Your objective:
Scan the entries for lines with the word "repeat" and copy those lines.

Materials provided:
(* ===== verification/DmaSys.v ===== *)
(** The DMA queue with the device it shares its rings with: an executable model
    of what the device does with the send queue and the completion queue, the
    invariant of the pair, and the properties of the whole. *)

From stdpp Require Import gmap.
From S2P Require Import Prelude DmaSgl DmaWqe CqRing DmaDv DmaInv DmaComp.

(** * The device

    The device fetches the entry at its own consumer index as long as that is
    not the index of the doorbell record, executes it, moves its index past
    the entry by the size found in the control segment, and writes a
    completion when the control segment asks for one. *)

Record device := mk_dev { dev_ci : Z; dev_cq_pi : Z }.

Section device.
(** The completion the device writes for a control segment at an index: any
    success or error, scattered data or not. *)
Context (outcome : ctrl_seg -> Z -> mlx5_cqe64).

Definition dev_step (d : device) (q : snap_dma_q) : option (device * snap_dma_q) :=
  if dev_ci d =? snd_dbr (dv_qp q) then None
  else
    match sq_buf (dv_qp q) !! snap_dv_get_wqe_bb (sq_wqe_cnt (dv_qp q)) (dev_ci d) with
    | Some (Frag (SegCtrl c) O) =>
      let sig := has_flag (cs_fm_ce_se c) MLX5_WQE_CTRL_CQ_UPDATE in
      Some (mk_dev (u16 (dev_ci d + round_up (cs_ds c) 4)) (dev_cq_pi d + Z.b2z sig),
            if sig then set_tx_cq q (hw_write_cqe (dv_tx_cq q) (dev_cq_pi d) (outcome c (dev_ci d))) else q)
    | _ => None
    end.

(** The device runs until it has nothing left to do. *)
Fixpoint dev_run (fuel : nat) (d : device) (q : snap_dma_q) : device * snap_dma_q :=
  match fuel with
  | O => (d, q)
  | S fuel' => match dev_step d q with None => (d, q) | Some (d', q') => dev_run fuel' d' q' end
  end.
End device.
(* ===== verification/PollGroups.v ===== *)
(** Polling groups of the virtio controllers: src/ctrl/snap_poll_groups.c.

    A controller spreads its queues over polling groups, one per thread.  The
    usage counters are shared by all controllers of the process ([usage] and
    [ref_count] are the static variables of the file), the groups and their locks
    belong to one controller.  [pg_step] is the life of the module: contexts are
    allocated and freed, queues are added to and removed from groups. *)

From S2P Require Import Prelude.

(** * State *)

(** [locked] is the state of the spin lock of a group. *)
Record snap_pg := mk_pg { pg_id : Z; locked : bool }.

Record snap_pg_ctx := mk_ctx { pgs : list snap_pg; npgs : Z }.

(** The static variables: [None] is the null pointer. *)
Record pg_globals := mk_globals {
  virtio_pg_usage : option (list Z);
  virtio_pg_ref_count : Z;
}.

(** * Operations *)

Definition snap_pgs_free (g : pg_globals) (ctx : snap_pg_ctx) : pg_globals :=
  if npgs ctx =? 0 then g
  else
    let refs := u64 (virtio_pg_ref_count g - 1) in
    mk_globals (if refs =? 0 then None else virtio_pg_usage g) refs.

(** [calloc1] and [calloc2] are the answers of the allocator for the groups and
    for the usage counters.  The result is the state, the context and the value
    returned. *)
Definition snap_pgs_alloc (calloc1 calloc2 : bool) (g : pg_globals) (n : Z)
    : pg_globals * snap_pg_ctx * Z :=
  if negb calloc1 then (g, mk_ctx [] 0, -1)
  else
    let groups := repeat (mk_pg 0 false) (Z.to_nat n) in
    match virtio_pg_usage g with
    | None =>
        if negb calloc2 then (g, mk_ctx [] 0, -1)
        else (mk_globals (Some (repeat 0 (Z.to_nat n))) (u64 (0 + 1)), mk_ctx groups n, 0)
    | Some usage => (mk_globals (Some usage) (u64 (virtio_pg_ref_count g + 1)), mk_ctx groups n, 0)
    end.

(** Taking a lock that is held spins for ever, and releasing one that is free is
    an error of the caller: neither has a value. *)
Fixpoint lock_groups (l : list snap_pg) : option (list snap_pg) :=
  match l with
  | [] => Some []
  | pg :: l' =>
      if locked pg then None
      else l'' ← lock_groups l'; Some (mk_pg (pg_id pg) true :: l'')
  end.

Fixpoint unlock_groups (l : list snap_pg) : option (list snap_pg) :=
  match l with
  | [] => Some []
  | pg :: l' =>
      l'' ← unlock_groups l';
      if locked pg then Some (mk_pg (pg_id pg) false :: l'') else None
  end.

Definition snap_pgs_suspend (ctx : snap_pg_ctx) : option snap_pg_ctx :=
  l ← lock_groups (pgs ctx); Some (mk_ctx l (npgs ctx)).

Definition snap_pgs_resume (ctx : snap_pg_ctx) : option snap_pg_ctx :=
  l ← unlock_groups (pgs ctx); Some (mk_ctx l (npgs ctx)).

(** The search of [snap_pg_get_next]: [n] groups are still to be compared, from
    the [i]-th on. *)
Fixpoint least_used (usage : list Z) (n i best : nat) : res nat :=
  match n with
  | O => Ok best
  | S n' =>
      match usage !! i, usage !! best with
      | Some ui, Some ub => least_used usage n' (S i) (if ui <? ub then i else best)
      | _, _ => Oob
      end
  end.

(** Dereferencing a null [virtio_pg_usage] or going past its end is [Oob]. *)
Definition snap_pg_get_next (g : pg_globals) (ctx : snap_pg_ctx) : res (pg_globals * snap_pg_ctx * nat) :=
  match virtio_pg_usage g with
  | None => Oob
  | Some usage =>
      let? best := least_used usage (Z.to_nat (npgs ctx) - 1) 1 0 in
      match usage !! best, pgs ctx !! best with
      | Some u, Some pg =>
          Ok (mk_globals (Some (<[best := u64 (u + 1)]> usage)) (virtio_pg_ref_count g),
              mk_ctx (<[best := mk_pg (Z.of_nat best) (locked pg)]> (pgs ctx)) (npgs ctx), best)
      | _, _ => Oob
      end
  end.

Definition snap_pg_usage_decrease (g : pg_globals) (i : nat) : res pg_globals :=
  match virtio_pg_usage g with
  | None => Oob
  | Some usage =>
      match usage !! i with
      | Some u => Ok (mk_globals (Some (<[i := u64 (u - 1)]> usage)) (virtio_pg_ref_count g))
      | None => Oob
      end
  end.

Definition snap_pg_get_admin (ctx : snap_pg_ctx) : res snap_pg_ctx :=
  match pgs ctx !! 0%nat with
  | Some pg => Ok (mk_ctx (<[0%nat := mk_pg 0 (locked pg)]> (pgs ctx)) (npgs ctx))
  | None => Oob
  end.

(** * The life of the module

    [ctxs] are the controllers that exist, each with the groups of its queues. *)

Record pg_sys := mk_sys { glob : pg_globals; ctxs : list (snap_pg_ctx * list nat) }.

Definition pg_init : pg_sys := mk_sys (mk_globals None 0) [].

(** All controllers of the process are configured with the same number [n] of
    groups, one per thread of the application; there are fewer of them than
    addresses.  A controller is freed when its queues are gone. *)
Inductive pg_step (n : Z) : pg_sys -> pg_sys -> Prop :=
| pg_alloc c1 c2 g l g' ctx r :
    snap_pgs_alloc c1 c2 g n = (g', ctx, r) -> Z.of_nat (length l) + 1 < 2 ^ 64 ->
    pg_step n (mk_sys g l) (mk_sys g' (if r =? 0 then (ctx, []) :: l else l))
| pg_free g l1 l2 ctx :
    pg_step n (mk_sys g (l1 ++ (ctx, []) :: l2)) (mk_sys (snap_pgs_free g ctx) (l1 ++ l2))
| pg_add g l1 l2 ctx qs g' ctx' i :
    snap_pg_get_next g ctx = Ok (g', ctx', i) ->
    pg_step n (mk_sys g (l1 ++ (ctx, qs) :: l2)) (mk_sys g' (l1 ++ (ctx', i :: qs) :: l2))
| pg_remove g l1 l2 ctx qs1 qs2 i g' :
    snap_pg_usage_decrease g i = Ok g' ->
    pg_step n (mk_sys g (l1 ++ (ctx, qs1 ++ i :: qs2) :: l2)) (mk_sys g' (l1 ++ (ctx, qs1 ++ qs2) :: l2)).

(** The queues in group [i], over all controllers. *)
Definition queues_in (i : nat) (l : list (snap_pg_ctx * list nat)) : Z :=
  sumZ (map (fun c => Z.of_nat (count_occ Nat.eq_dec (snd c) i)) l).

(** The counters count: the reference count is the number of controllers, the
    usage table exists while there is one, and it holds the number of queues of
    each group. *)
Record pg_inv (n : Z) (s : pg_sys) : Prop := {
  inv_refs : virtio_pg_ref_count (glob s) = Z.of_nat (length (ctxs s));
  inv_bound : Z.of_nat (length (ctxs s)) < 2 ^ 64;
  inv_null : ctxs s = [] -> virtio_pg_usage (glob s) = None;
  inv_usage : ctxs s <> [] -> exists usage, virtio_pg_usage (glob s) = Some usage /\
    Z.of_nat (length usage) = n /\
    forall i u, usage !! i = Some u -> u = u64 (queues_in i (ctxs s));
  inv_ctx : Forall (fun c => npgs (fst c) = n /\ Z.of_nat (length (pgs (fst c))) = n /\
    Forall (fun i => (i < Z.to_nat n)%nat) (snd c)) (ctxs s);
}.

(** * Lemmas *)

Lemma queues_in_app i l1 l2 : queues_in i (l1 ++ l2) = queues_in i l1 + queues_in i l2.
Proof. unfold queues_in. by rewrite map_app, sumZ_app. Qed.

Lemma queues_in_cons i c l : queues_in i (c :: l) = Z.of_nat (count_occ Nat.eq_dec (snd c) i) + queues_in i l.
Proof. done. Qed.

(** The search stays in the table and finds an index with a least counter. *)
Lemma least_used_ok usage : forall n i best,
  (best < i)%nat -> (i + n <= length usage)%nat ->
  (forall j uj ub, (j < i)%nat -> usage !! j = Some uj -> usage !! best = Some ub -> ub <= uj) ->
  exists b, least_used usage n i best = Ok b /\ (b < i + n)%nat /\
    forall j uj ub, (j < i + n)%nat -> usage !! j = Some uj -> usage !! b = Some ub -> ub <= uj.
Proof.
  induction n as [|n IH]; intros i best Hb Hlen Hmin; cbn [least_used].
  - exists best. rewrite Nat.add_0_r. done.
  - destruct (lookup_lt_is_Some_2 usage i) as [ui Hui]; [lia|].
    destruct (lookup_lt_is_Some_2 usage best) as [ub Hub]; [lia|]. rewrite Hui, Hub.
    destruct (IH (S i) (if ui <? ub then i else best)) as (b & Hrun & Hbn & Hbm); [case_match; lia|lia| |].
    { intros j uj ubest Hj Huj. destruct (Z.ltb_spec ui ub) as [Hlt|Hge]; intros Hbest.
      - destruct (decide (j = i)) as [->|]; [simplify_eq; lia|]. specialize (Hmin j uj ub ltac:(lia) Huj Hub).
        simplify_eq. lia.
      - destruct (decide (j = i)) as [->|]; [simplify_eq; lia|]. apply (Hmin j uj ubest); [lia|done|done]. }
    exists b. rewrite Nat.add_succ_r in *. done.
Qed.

Answer to this task:
    let groups := repeat (mk_pg 0 false) (Z.to_nat n) in
        else (mk_globals (Some (repeat 0 (Z.to_nat n))) (u64 (0 + 1)), mk_ctx groups n, 0)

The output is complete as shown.